I’m not saying stress is the sole cause of emotional issues, but it’s an overlooked contributor. Up to 50% of midlife women experience anxiety, depression, insomnia, and forgetfulness.
When my precious sleep was at risk, I was reminded about this. And what makes matters worse is a lack of sleep also increases sympathetic activity, creating a vicious cycle.
What’s a midlife woman to do?
Often, people assume that any anxiety or emotional disturbance experienced by midlife women is due to hormonal issues. Taking hormone therapy can help, but this is not a long-term solution.
Of course, removing the stressor or setting boundaries can be an option in some situations. Especially if you feel it's something that needs addressing.
I usually turn to breathing to help stimulate my vagus nerve and calm me, especially when I wake up in the middle of the night.
In a 2021 study in Scientific Reports, older individuals showed greater enhancement of parasympthatic activity after a single five-minute session of slow, deep breathing compared to younger individuals (HF power = parasympathetic activity).
Exercise is essential for me and proven to help manage stress. But breathing and exercise weren’t cutting it, which means I needed to tackle the stress side of it.
A study I ran across reminded me of something else I could use: mindfulness meditation. Over 8 weeks, the researchers divided 120 midlife women into two groups: one group received mindfulness-based stress reduction (MBSR) for one hour a week, while the other group underwent a control routine intervention.
About 25% of the women had anxiety, and it was linked to worse menopause symptoms. After the 8-week MBSR program, anxiety and mindfulness improved more than the control group. What’s even more interesting is that the MBSR group showed increases in estrogen and decreases in FSH.
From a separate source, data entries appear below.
(** ** Dependency-closed parts *)

Lemma last_such_split (P : HistoryEvent → Prop) `{∀ e, Decision (P e)} l e :
  last_such P l = Some e → ∃ l1 l2, l = l1 ++ e :: l2 ∧ P e ∧ ∀ x, x ∈ l2 → ¬ P x.
Proof.
  induction l as [|y l IH] using rev_ind; [done|]. rewrite last_such_snoc. case_decide as Hy.
  - intros [= <-]. exists l, []. split_and!; [done..|set_solver].
  - intros (l1 & l2 & -> & He & Hl2)%IH. exists l1, (l2 ++ [y]).
    split_and!; [by rewrite <-(assoc_L (++))|done|]. set_solver.
Qed.

Lemma last_such_None (P : HistoryEvent → Prop) `{∀ e, Decision (P e)} l :
  last_such P l = None ↔ ∀ x, x ∈ l → ¬ P x.
Proof.
  unfold last_such. rewrite last_None. split.
  - intros Hl x Hx HP. assert (x ∈ filter P l) as Hin by (by apply list_elem_of_filter).
    rewrite Hl in Hin. by apply elem_of_nil in Hin.
  - intros Hl. destruct (filter P l) as [|x k] eqn:E; [done|].
    assert (x ∈ filter P l) as [HP Hx]%list_elem_of_filter by (rewrite E; left). by apply Hl in Hx.
Qed.

Lemma last_such_exact (P : HistoryEvent → Prop) `{∀ e, Decision (P e)} l1 e l2 :
  P e → (∀ x, x ∈ l2 → ¬ P x) → last_such P (l1 ++ e :: l2) = Some e.
Proof.
  intros He Hl2. destruct (last_such_after P l1 e l2 He) as (x & Hx & Hin). rewrite Hx.
  apply elem_of_cons in Hin as [-> | Hin]; [done|]. apply last_such_Some in Hx as [_ Hx]. by apply Hl2 in Hin.
Qed.

(** Dropping other events keeps the last match. *)
Lemma last_such_filter (P C : HistoryEvent → Prop) `{∀ e, Decision (P e)} `{∀ e, Decision (C e)} l :
  (∀ e, last_such P l = Some e → C e) → last_such P (filter C l) = last_such P l.
Proof.
  intros HC. destruct (last_such P l) as [e|] eqn:El.
  - apply last_such_split in El as (l1 & l2 & -> & He & Hl2).
    rewrite filter_app, filter_cons, decide_True by auto.
    apply last_such_exact; [done|]. intros x [_ Hx]%list_elem_of_filter. auto.
  - rewrite last_such_None in *. intros x [_ Hx]%list_elem_of_filter. auto.
Qed.

(** The first match after an event. *)
Lemma first_such_after (P : HistoryEvent → Prop) `{∀ e, Decision (P e)} l x :
  x ∈ l → P x → ∃ l1 y l2, l = l1 ++ y :: l2 ∧ P y ∧ ∀ z, z ∈ l1 → ¬ P z.
Proof.
  induction l as [|a l IH]; [by intros ?%elem_of_nil|]. intros Hx HP.
  destruct (decide (P a)) as [Ha|Ha]; [exists [], a, l; set_solver|].
  apply elem_of_cons in Hx as [-> | Hx]; [done|].
  destruct (IH Hx HP) as (l1 & y & l2 & -> & Hy & Hl1). exists (a :: l1), y, l2. set_solver.
Qed.

Section restrict.
Context (L : list HistoryEvent) (C : HistoryEvent → Prop) `{∀ e, Decision (C e)}.
Hypothesis L_at : ∀ l e l', L = l ++ e :: l' → ∃ q q', projects l q ∧ apply q e = Ok q'.
Hypothesis L_binding : ∀ e, e ∈ L → IsBranchBindingEvent e = true.
Hypothesis L_ids : ∀ e, e ∈ L → ev_ID e ≠ "".
Hypothesis L_nodup : NoDup L.
Hypothesis L_closed : ∀ l1 e l2 x, L = l1 ++ e :: l2 → C e → x ∈ l1 →
  ev_ID x ∈ HistoryDependencies e → C x.

(** A non-starting event finds its branch unarchived under the old name. *)
Lemma continues q l e q' :
  projects l q → apply q e = Ok q' → is_start e = false →
  (∃ b, ByID q !! ev_BranchID e = Some b ∧ cb_EventID b = ev_BindingParent e ∧
        Active q !! old_name e = Some b) ∨
  (ByID q !! ev_BranchID e = None ∧ Active q !! old_name e = None ∧ released q (old_name e) = "").
Proof.
  intros Hp [(Hs & _)|(_ & b & Hcont & Har & Hev & Hname & _)]%apply_Ok Hs'; [congruence|].
  destruct (continued_branch_spec _ _ _ _ Hp Hcont) as [Hid [Hb|(Hb & Ha & _ & Hr & _)]]; [left|by right].
  exists b. split_and!; [done|done|]. apply (projects_Active _ _ Hp). by rewrite Hid.
Qed.

Lemma parent_included l1 e l2 x :
  L = l1 ++ e :: l2 → C e → x ∈ l1 →
  ev_ID x = ev_BindingParent e ∨ ev_ID x = ev_NameParent e → C x.
Proof.
  intros HL He Hx Hid. eapply L_closed; [done..|]. apply HistoryDependencies_elem.
  split; [apply L_ids; rewrite HL; set_solver|naive_solver].
Qed.

Lemma released_last l q n r : projects l q → last_such (λ e, releases e n) l = Some r → released q n = ev_ID r.
Proof. intros Hp Hr. unfold released. by rewrite (projects_Released _ _ Hp), Hr. Qed.

(** While a branch holds a name, nobody releases it. *)
Lemma held_not_released A w B n rest :
  L = A ++ w :: B ++ rest → (∀ x, x ∈ B → ev_BranchID x ≠ ev_BranchID w) →
  cb_Name (branch_after w) = n → cb_Archived (branch_after w) = false →
  ∀ z, z ∈ B → ¬ releases z n.
Proof.
  intros HL Hno Hn Har z Hz [Hs Hold]. apply list_elem_of_split in Hz as (B1 & B2 & ->).
  destruct (L_at (A ++ w :: B1) z (B2 ++ rest)) as (q & q' & Hp & Happ).
  { rewrite HL. by simplify_list_eq. }
  assert (ByID q !! ev_BranchID w = Some (branch_after w)) as Hby.
  { rewrite (projects_ByID _ _ Hp), last_such_exact; [done|done|]. intros x Hx. apply Hno. set_solver. }
  assert (Active q !! n = Some (branch_after w)) as Hact by (by apply (projects_Active _ _ Hp)).
  destruct (continues _ _ _ _ Hp Happ Hs) as [(b & Hb & _ & Ha)|(_ & Ha & _)]; rewrite Hold in Ha; [|congruence].
  assert (b = branch_after w) as -> by congruence. apply (projects_ID _ _ _ _ Hp) in Hb. cbn in Hb.
  destruct (Hno z); [set_solver|done].
Qed.

(** If a release of a name belongs to the part, so do all earlier releases of it. *)
Lemma releases_included l1 r l2 n y :
  L = l1 ++ r :: l2 → C r → releases r n → y ∈ l1 → releases y n → C y.
Proof.
  revert l1 r l2 y. induction l1 as [l1 IH] using (induction_ltof1 _ length). unfold ltof in IH.
  intros r l2 y HL HC [Hs Hold] Hy Hyn.
  destruct (L_at _ _ _ HL) as (q & q' & Hp & Happ).
  assert (released q n ≠ "") as Hrel.
  { apply list_elem_of_split in Hy as (k1 & k2 & ->).
    destruct (last_such_after (λ e, releases e n) k1 y k2 Hyn) as (x & Hx & Hin).
    rewrite (released_last _ _ _ _ Hp Hx). apply L_ids. rewrite HL. set_solver. }
  destruct (continues _ _ _ _ Hp Happ Hs) as [(b & Hb & Hev & Ha)|(_ & _ & ?)]; [|congruence].
  rewrite (projects_ByID _ _ Hp) in Hb. apply fmap_Some in Hb as (w & Hw & ->).
  apply last_such_split in Hw as (A & B & -> & Hwid & HB).
  apply (projects_Active _ _ Hp) in Ha as (_ & Hname & Har). rewrite Hold in Hname.
  assert (C w) as HCw by (eapply parent_included; [done..| |by left]; set_solver).
  assert (y ∈ A ++ [w]) as Hy'.
  { apply elem_of_app in Hy as [?|[->|Hy]%elem_of_cons]; [set_solver..|].
    destruct (held_not_released A w B n (r :: l2)) with (z := y); [|by rewrite Hwid|done..].
    by rewrite HL, <-(assoc_L (++)). }
  apply elem_of_app in Hy' as [HyA| ->%list_elem_of_singleton]; [|done].
  assert (L = A ++ w :: (B ++ r :: l2)) as HLw by (by rewrite HL, <-(assoc_L (++))).
  destruct (L_at _ _ _ HLw) as (qw & qw' & Hpw & Happw).
  assert (∃ t, claims w = Some (n, t) ∧ (t = ev_BindingParent w ∨ t = ev_NameParent w)) as (t & Hcl & Ht).
  { cbn in Hname, Har. bools. unfold claims. rewrite Hname.
    destruct (binding_kinds w) as [->|[[-> ->]|(_ & ? & _)]]; [|by eauto..|done].
    apply L_binding. rewrite HLw. set_solver. }
  destruct (apply_claims _ _ _ _ _ Happw Hcl) as (_ & Hrw & _).
  apply list_elem_of_split in HyA as Hsp. destruct Hsp as (k1 & k2 & HA).
  destruct (last_such_after (λ e, releases e n) k1 y k2 Hyn) as (r' & Hr' & _). rewrite <-HA in Hr'.
  rewrite (released_last _ _ _ _ Hpw Hr') in Hrw.
  pose proof Hr' as (D1 & D2 & HD & Hr'n & HD2)%last_such_split.
  assert (C r') as HCr'.
  { eapply parent_included; [exact HLw|done|rewrite HD; set_solver|]. naive_solver. }
  rewrite HD in HyA. apply elem_of_app in HyA as [HyD|[->|HyD]%elem_of_cons]; [|done|by apply HD2 in HyD].
  eapply (IH D1); [|rewrite HLw, HD, <-(assoc_L (++)); reflexivity|done..].
  rewrite length_app, HD, length_app. cbn. lia.
Qed.

(** A name that is free in the whole history is free in the part. *)
Lemma free_restrict l1 l2 q q' n :
  L = l1 ++ l2 → projects l1 q → projects (filter C l1) q' → Active q !! n = None →
  (∀ r, last_such (λ e, releases e n) l1 = Some r → C r) → Active q' !! n = None.
Proof.
  intros HL Hp Hp' Hfree HC. destruct (Active q' !! n) as [b|] eqn:Hb; [exfalso|done].
  apply (projects_Active _ _ Hp') in Hb as (Hb & Hname & Har).
  rewrite (projects_ByID _ _ Hp') in Hb. apply fmap_Some in Hb as (x & Hx & Eb).
  assert (cb_ID b = ev_BranchID x) as Hid by (by rewrite Eb). rewrite Hid in Hx.
  pose proof Hx as [[HCx Hxl]%list_elem_of_filter _]%last_such_Some.
  apply list_elem_of_split in Hxl as (A & B & Hl1).
  destruct (last_such (λ e, ev_BranchID e = ev_BranchID x) B) as [z|] eqn:Hz.
  - apply last_such_Some in Hz as [Hz Hzid].
    destruct (first_such_after (λ e, ev_BranchID e = ev_BranchID x) B z Hz Hzid) as (B1 & y & B2 & -> & Hy & HB1).
    assert (L = (A ++ x :: B1) ++ y :: (B2 ++ l2)) as HLy by (rewrite HL, Hl1; by simplify_list_eq).
    destruct (L_at _ _ _ HLy) as (qy & qy' & Hpy & Happ).
    assert (ByID qy !! ev_BranchID y = Some b) as Hby.
    { by rewrite (projects_ByID _ _ Hpy), Hy, Eb, last_such_exact. }
    assert (releases y n) as Hyn.
    { apply apply_Ok in Happ as Happ'. destruct Happ' as [(_ & ? & _)|(Hs & _)]; [congruence|].
      destruct (continues _ _ _ _ Hpy Happ Hs) as [(b' & Hb' & _ & Ha)|(? & _)]; [|congruence].
      assert (b' = b) as -> by congruence. apply (projects_Active_name _ _ _ _ Hpy) in Ha. by split; congruence. }
    assert (¬ C y) as HCy.
    { intros HCy. assert (NoDup l1) as Hnd by (rewrite HL in L_nodup; by apply NoDup_app in L_nodup as (? & _)).
      rewrite Hl1 in Hx, Hnd. rewrite filter_app, filter_cons, decide_True, filter_app, filter_cons, decide_True in Hx by done.
      destruct (last_such_after (λ e, ev_BranchID e = ev_BranchID x) (filter C A ++ x :: filter C B1) y (filter C B2) Hy)
        as (w & Hw & Hin).
      rewrite <-(assoc_L (++)) in Hw. cbn in Hw. rewrite Hx in Hw. injection Hw as <-.
      apply NoDup_app in Hnd as (_ & _ & [Hnx _]%NoDup_cons). apply Hnx.
      apply elem_of_cons in Hin as [-> | [_ Hin]%list_elem_of_filter]; set_solver. }
    destruct (last_such_after (λ e, releases e n) (A ++ x :: B1) y B2 Hyn) as (r & Hr & Hin).
    assert (l1 = (A ++ x :: B1) ++ y :: B2) as Hl1' by (rewrite Hl1; by simplify_list_eq).
    rewrite <-Hl1' in Hr. pose proof (HC r Hr) as HCr. apply elem_of_cons in Hin as [-> | Hin]; [done|].
    apply list_elem_of_split in Hin as (k1 & k2 & ->). apply HCy.
    eapply (releases_included (A ++ x :: B1 ++ y :: k1) r (k2 ++ l2) n y);
      [rewrite HL, Hl1'; by simplify_list_eq|done|by apply last_such_Some in Hr as [_ ?]|set_solver|done].
  - assert (ByID q !! cb_ID b = Some b) as Hqb.
    { rewrite last_such_None in Hz. by rewrite (projects_ByID _ _ Hp), Hl1, Hid, Eb, last_such_exact. }
    assert (Active q !! n = Some b) by (by apply (projects_Active _ _ Hp)). congruence.
Qed.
Through meditation and body awareness, MBSR awakened individuals’ inner focus and helped patients regulate their emotions, relieving pressure and pain and achieving the purpose of relieving anxiety symptoms
-Huang, Am J Transl Res, 2023
Jon Kabat-Zinn created MBSR, a program that enhances awareness of emotions and their physical sensations. Studies have demonstrated that MBSR is effective in reducing not only anxiety and stress but also menopausal symptoms.
I remembered I had done a free 8-week online program years ago and have revisited it (along with deep breathing ; ). It’s the Palouse program and you can move at your own pace. One hour a week for 8 weeks is doable. And I’m already feeling (and sleeping) better.
How could I forget about the effects of stress? I’ve been sleeping well for so long; it was the reminder I needed to get it in check. You see, at midlife; we get these blaring signs that say TAKE CARE OF YOURSELF!
How is your stress these days? What have you found that helps you cope?